• [REQUIRED ACTION] From the records below, copy every line that contains the word "reports".

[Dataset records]
+++

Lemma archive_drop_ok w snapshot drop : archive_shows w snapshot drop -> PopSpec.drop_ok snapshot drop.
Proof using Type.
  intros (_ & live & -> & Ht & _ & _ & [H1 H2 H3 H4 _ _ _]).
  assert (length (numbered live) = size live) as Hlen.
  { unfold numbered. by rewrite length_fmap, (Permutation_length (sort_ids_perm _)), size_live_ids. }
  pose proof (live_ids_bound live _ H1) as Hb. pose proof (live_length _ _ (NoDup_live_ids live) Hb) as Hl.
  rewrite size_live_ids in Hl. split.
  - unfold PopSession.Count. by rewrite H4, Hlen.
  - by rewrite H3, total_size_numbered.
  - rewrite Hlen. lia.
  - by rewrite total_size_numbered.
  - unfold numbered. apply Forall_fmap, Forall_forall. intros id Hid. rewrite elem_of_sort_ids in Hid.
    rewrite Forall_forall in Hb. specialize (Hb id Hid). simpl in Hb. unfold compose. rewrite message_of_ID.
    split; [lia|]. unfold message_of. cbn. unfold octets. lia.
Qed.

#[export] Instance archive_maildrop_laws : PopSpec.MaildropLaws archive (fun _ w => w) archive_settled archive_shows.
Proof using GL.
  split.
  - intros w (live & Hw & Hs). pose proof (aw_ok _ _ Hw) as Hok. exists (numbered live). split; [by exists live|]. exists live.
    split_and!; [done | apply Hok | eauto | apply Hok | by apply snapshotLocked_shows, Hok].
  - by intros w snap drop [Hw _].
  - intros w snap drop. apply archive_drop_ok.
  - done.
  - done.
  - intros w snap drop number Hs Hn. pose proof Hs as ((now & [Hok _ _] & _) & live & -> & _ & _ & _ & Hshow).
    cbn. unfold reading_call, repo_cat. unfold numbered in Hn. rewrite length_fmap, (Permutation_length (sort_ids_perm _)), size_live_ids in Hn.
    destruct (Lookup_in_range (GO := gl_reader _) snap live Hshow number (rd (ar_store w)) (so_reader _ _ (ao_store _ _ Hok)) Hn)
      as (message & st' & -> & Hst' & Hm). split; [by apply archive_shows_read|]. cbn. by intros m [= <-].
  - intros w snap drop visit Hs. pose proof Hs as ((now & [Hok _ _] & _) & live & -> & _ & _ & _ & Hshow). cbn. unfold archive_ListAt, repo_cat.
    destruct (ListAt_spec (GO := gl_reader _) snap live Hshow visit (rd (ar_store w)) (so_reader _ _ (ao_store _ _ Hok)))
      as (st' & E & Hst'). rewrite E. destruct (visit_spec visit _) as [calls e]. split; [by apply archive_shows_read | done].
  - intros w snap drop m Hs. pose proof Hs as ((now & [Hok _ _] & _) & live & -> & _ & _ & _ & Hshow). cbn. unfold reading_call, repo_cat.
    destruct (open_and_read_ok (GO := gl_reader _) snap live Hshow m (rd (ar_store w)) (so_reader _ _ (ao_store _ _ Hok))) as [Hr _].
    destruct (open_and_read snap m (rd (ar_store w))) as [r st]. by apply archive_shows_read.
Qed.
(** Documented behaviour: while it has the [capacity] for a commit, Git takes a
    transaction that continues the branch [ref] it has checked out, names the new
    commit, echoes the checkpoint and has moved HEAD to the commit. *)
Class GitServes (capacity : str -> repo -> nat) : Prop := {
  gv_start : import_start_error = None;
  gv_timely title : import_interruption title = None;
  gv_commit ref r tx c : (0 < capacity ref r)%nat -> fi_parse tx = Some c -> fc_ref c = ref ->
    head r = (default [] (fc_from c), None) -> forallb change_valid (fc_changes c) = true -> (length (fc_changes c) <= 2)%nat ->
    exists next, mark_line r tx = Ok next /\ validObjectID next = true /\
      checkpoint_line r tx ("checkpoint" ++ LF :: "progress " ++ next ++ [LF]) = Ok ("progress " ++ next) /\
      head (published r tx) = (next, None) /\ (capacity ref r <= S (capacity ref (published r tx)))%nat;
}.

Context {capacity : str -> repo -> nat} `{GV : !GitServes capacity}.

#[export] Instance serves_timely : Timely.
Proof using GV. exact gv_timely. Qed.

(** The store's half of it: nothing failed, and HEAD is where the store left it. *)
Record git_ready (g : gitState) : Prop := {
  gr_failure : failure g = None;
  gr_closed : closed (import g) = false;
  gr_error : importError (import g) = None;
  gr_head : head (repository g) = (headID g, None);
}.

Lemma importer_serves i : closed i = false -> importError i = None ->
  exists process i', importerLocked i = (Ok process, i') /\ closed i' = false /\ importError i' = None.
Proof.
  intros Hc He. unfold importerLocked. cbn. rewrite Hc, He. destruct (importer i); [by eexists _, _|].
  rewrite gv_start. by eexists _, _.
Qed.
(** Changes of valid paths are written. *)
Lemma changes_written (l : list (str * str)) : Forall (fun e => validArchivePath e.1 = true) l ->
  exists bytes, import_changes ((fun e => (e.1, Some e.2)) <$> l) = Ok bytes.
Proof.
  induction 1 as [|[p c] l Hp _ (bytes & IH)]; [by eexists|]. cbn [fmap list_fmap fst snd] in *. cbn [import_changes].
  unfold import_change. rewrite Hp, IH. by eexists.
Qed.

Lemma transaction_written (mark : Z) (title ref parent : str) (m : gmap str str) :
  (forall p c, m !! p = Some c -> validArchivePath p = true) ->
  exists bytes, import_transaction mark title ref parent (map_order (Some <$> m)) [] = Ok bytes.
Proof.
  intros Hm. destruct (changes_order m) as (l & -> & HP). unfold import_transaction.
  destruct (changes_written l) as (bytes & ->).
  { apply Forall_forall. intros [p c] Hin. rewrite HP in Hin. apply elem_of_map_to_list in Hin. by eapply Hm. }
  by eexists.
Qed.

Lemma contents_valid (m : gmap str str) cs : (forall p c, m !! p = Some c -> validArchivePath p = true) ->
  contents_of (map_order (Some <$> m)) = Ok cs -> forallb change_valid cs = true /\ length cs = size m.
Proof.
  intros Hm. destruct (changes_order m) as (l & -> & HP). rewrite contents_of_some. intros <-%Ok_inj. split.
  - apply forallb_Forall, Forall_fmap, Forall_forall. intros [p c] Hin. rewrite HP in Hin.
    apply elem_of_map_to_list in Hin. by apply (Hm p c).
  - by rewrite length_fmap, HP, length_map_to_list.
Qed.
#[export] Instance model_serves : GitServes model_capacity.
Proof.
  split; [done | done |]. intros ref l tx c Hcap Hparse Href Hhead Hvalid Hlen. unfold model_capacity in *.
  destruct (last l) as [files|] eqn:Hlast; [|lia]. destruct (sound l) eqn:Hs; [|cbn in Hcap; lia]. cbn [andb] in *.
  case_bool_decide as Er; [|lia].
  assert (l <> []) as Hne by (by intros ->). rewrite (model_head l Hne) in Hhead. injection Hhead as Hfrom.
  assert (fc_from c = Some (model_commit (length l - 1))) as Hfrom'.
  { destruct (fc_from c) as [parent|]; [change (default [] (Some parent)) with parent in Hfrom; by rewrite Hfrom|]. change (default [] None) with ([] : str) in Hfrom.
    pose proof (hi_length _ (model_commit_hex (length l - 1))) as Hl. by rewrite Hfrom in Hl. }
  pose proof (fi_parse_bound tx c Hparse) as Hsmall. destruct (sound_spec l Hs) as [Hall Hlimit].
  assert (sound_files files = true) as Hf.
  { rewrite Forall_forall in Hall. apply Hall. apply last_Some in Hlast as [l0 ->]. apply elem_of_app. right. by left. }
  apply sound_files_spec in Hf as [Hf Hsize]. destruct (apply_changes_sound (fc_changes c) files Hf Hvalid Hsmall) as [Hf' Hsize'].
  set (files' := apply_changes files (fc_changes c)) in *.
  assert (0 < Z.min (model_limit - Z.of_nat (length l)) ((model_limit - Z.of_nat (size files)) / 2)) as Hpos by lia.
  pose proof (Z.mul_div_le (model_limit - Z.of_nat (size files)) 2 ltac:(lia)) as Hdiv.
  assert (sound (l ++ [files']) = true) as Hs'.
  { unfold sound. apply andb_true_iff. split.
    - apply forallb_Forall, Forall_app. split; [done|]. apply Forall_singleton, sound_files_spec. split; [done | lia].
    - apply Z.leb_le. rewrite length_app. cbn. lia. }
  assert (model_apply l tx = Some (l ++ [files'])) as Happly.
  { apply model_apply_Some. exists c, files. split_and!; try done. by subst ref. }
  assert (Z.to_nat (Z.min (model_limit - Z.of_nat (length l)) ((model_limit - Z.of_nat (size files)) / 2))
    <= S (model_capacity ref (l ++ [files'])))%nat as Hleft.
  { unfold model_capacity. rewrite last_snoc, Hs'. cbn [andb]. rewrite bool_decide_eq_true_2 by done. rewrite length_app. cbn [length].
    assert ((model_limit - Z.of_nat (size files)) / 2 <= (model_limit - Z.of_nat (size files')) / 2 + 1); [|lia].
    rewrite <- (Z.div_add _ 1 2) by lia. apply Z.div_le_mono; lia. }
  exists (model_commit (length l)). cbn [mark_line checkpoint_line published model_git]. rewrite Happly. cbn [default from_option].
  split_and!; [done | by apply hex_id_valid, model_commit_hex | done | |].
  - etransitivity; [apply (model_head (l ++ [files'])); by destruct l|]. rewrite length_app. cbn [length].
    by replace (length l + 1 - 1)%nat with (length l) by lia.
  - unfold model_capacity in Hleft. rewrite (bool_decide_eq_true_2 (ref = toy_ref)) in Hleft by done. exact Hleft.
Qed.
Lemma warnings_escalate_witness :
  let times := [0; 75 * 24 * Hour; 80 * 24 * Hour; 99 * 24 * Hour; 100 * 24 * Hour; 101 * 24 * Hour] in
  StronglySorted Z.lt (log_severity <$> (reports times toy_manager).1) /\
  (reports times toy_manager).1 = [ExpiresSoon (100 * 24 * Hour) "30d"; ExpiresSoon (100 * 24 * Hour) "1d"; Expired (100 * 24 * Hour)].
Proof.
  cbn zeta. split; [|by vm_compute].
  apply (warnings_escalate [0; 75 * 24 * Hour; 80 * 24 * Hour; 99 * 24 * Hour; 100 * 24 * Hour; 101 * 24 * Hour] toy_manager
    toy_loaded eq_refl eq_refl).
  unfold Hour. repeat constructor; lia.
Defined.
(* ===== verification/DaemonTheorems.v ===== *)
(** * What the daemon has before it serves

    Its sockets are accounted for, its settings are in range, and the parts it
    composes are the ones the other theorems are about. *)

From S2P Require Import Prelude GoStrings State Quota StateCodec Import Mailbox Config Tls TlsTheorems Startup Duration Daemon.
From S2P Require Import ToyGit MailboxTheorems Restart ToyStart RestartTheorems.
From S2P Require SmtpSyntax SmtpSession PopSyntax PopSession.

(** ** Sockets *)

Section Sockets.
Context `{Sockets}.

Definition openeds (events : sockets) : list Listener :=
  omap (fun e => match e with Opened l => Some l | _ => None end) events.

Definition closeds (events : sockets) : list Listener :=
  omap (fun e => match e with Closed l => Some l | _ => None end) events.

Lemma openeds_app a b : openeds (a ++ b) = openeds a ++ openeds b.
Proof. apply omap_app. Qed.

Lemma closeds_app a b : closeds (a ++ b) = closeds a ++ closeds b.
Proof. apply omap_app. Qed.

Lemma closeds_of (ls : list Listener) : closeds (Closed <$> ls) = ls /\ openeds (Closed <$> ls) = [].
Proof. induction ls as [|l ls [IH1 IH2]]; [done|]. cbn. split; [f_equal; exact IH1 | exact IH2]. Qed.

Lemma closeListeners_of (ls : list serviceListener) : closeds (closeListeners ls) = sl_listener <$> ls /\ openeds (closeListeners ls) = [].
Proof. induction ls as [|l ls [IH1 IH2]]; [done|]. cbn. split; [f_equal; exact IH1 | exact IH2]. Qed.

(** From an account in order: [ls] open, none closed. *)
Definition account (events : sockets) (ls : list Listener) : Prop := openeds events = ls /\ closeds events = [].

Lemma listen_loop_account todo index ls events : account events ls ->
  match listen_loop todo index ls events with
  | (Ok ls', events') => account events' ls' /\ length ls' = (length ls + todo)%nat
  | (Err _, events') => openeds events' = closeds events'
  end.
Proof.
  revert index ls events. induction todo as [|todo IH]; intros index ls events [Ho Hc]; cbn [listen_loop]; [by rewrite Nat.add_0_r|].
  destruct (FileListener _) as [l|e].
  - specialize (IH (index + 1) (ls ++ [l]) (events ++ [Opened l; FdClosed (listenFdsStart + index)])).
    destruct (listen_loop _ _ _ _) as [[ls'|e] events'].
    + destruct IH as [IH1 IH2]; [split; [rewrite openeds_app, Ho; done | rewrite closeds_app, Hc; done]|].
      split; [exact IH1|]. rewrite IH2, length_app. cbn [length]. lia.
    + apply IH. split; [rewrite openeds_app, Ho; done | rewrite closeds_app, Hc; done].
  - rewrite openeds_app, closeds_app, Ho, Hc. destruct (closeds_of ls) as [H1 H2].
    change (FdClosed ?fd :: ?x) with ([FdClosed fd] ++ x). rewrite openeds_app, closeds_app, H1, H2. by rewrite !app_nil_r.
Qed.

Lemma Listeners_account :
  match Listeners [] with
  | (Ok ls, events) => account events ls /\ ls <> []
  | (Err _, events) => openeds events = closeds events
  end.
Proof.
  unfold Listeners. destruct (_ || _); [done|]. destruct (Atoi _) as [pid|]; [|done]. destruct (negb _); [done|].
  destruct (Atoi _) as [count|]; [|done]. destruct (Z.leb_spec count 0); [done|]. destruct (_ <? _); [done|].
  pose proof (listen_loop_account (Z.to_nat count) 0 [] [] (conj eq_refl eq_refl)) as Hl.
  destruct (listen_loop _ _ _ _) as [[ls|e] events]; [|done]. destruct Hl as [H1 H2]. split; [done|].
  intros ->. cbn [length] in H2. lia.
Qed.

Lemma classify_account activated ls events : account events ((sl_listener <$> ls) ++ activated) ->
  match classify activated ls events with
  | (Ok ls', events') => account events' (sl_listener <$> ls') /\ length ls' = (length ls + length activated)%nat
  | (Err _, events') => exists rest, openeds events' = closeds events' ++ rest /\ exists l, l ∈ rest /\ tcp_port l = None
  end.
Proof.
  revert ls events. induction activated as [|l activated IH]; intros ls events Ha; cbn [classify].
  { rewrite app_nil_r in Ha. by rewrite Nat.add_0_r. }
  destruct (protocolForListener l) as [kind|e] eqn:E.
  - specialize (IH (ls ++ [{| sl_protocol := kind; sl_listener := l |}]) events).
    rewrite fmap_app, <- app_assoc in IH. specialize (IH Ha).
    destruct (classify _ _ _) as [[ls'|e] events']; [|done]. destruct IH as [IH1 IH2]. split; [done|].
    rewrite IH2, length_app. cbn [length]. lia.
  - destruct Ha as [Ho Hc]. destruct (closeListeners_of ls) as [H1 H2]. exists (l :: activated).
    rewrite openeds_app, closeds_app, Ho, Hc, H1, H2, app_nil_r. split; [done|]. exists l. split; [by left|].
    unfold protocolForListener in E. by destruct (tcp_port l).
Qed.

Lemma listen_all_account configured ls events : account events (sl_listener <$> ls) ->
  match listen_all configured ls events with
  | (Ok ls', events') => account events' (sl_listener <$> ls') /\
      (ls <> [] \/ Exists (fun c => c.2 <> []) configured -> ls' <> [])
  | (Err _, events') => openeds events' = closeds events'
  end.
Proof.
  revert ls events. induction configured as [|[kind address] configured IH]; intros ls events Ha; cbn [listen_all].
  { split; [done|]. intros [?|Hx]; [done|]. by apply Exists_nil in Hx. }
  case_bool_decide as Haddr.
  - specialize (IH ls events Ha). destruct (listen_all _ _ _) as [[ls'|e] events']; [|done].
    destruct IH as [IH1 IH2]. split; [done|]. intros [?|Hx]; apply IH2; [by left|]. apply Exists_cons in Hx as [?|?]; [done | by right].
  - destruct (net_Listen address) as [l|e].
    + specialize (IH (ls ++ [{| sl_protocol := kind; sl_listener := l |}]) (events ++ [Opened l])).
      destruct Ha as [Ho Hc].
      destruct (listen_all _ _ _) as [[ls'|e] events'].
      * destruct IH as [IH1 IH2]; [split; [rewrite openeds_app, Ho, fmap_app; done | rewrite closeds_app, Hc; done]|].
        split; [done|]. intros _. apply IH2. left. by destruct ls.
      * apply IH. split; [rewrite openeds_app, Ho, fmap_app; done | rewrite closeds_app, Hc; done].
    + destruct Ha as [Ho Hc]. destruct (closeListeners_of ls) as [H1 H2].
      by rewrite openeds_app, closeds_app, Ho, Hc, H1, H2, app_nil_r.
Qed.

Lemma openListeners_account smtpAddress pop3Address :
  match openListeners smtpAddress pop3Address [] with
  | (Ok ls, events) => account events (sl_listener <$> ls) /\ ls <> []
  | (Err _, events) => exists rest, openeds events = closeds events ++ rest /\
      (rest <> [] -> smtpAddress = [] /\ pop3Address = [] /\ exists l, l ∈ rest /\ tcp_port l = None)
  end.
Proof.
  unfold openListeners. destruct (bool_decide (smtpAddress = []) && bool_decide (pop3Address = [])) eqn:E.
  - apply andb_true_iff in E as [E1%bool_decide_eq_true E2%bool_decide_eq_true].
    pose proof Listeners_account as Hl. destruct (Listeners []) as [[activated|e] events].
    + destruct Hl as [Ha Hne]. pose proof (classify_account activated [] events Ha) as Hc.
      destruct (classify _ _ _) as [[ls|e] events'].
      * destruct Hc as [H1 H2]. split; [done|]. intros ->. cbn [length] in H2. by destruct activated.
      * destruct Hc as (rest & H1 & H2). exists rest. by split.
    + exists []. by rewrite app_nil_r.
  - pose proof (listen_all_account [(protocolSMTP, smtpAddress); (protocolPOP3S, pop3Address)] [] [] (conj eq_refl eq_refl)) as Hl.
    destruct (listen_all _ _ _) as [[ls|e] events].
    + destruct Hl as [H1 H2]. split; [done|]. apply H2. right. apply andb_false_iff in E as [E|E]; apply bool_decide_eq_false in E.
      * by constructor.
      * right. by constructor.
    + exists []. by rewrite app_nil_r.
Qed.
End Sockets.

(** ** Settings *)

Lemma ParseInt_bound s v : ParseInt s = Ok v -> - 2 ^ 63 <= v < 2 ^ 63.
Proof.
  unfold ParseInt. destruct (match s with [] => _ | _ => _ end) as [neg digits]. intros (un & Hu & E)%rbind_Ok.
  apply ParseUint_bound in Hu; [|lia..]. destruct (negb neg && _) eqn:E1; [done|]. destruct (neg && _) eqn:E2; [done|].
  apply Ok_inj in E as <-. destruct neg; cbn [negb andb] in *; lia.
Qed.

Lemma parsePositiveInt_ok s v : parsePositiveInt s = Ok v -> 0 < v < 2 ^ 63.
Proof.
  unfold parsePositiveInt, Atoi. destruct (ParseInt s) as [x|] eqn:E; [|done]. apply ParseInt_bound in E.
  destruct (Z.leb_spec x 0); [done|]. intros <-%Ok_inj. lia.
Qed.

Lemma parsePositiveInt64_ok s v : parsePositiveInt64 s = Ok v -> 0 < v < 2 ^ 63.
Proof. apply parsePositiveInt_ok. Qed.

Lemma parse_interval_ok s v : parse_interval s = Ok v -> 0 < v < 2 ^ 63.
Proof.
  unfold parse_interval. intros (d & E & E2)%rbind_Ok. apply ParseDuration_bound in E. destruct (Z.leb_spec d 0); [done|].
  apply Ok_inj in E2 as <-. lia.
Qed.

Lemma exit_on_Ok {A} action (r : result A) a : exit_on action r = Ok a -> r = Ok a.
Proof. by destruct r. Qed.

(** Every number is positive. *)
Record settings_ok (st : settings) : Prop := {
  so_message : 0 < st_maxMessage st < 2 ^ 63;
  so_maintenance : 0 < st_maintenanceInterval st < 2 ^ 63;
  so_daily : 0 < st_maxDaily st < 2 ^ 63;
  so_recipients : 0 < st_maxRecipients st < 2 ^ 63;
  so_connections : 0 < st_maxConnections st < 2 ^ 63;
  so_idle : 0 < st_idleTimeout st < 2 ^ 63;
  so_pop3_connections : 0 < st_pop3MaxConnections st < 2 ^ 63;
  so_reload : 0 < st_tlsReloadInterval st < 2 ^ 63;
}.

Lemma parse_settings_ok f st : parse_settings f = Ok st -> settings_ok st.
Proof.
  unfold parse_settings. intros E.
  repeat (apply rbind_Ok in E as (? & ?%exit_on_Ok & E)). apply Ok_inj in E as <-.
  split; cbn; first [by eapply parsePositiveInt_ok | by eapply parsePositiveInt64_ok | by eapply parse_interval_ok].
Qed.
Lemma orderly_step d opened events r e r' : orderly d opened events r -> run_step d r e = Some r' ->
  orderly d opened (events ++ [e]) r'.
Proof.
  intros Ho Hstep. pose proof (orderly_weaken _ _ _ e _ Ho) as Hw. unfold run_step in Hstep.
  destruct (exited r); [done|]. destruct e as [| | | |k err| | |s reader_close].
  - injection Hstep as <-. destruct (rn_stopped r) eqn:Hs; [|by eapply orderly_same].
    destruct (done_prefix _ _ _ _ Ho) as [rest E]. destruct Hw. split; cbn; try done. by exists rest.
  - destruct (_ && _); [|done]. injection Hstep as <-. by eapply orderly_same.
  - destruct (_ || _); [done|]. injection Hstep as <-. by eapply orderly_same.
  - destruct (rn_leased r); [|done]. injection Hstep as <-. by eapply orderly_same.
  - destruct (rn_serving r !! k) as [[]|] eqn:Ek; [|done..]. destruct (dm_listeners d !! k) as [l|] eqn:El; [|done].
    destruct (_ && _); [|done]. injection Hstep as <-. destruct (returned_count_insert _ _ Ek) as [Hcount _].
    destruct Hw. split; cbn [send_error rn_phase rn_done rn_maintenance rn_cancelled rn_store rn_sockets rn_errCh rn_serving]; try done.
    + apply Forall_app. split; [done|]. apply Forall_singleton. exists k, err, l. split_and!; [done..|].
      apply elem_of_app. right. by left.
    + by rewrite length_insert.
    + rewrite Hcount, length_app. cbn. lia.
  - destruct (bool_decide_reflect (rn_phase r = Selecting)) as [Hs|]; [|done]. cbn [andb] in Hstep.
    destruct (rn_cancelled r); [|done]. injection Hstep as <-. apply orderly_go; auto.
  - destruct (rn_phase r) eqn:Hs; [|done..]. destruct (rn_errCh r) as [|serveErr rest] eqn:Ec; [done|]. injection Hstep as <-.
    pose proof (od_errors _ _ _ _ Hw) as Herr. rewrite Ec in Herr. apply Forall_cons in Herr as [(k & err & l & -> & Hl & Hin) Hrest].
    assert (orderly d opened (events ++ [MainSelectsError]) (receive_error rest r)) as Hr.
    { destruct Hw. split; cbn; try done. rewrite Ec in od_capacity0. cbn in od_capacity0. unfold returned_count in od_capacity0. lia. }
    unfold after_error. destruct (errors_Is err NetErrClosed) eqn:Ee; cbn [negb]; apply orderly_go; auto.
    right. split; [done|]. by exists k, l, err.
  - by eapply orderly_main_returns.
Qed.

+++

• [SOLUTION]
  StronglySorted Z.lt (log_severity <$> (reports times toy_manager).1) /\
  (reports times toy_manager).1 = [ExpiresSoon (100 * 24 * Hour) "30d"; ExpiresSoon (100 * 24 * Hour) "1d"; Expired (100 * 24 * Hour)].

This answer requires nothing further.